PM e MP de SP realizam operação contra esquema milionário de desvios em Catanduva
Investigações apontam movimentação de R$ 10 milhões por meio de empresas de fachada, contratos superfaturados e esquemas de lavagem de dinheiro envolvendo recursos municipais
Foto: Govesp
A Polícia Militar participa na manhã desta terça-feira (2) da Operação Rei do Pix, deflagrada em conjunto com o Ministério Público do Estado de São Paulo, por meio do Grupo de Atuação Especial de Combate ao Crime Organizado (Gaeco). A ação tem como objetivo combater um esquema criminoso de desvio de recursos públicos da Câmara Municipal de Catanduva e apurar crimes de peculato, fraude em contratações públicas, organização criminosa e lavagem de dinheiro.
Ao todo, são cumpridos dez mandados de prisão e mais de 50 mandados de busca e apreensão nas cidades de Adamantina, Bauru, Jaboticabal, Catanduva e São Paulo.
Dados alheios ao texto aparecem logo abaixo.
(** * Autonomous ROI calculator: the calculation engine and the equipment
    recommender, embedded in Rocq.

  Sources: [public/js/calculator.js] (module [Calculator]: [resolveInputs],
  [calculateROI] with its [withInvestment] method, [calculateProjection])
  and the equipment recommendation script (module [Equipment]:
  [FALLBACK_DATA], [getModelByShortName], [recommendEquipment]).

  JavaScript numbers are IEEE 754 binary64 values and are modelled by Rocq's
  primitive [float], so every arithmetic step below rounds exactly as the
  script does; [NaN], the two infinities and the two zeros are all there.
  The properties are proved from the specification of the primitive
  operations ([FloatAxioms]) over [SpecFloat].  [Math.pow] is the one
  operation whose last bit the language leaves to the engine: the
  projection, which compounds with it, is embedded a second time with
  [Math.pow] left open ([AnyEngine]).

  Further covered: the public API of the recommender, the wizard of
  [public/js/app.js] ([gatherInputs], [validateStep], [goToStep],
  [runCalculation]), the lead form ([validate], [submit]), the lead
  function ([onRequestPost], [escapeHtml]) and the amounts written with
  cents ([formatCurrency], [fmtCents]).  What these do to the page is not
  modelled, only the values they compute.

  Layout: the run-time, the two scripts, what the specification documents,
  the inputs the properties are tried on, the further scripts; then the
  facts about binary64 arithmetic and about each script; then the
  properties themselves. *)

From Stdlib Require Import ZArith Floats String Ascii List Bool Lia.
From stdpp Require Import gmap strings.

Set Warnings "-inexact-float".
Local Open Scope float_scope.

(* ===================================================================== *)
(** * The JavaScript run-time the scripts rely on *)
(* ===================================================================== *)

Module JS.

(** Primitive values.  The engine is fed from form fields and from numeric
    results, so objects, symbols and bigints are left out. *)
Inductive value :=
| Undefined
| Null
| Bool (b : bool)
| Num (x : float)
| Str (s : string).

(** Outcome of a call that may throw. *)
Inductive completion (A : Type) :=
| Normal (a : A)
| Throw_TypeError.
Arguments Normal {A} a.
Arguments Throw_TypeError {A}.

(** ** Strings as sequences of code units (U+0000 to U+00FF) *)

Definition code (c : ascii) : N := N_of_ascii c.

(** White space and line terminators of [StrWhiteSpaceChar] in that range:
    TAB, LF, VT, FF, CR, SP and NBSP. *)
Definition is_space (c : ascii) : bool :=
  let n := code c in
  ((9 <=? n) && (n <=? 13) || (n =? 32) || (n =? 160))%N.

Fixpoint drop_space (s : list ascii) : list ascii :=
  match s with
  | c :: t => if is_space c then drop_space t else s
  | [] => []
  end.

Definition trim (s : list ascii) : list ascii :=
  rev (drop_space (rev (drop_space s))).

(** Value of a digit in the given radix. *)
Definition digit (radix : Z) (c : ascii) : option Z :=
  let n := Z.of_N (code c) in
  let d := (if (48 <=? n) && (n <=? 57) then n - 48
            else if (97 <=? n) && (n <=? 122) then n - 87
            else if (65 <=? n) && (n <=? 90) then n - 55
            else radix)%Z in
  if (d <? radix)%Z then Some d else None.

(** Longest prefix of digits, accumulated on the left, and what follows. *)
Fixpoint digits (radix : Z) (acc : Z) (count : nat) (s : list ascii)
  : Z * nat * list ascii :=
  match s with
  | c :: t =>
      match digit radix c with
      | Some d => digits radix (acc * radix + d)%Z (S count) t
      | None => (acc, count, s)
      end
  | [] => (acc, count, [])
  end.

(** The binary64 value nearest to [m * 10^e] for [m > 0] (ties to even). *)
Definition decimal_to_SF (neg : bool) (m : Z) (e : Z) : spec_float :=
  if (0 <=? e)%Z then
    if (310 <? e)%Z then S754_infinity neg
    else binary_normalize prec emax (cond_Zopp neg (m * 10 ^ e)%Z) 0 neg
  else
    let k := (- e)%Z in
    if (Z.log2 m + 1 - 3 * k <? -1075)%Z then S754_zero neg
    else
      let '(q, eq, l) := SFdiv_core_binary prec emax m 0 (10 ^ k)%Z 0 in
      binary_round_aux prec emax neg q eq l.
Com o objetivo de garantir a reparação dos danos causados ao erário, a 1ª Vara Criminal de Catanduva determinou a indisponibilidade de bens dos investigados em valores variáveis. Para os agentes apontados como os principais envolvidos nas fraudes, os bloqueios chegaram a até R$ 20 milhões. Além disso, foram apreendidos valores em espécie e veículos automotores.
Origem da investigação
As investigações apontam que entre 2023 e 2024, ao menos R$ 10 milhões teriam sido desviados do orçamento da Câmara de Catanduva. No entanto, há indícios de que as fraudes possam ter movimentado quantias ainda maiores. Segundo o Ministério Público, nos anos seguintes o grupo continuou realizando acertos financeiros com os recursos obtidos ilegalmente, promovendo manobras para ocultar e dissimular a origem do dinheiro, configurando o crime de lavagem de capitais.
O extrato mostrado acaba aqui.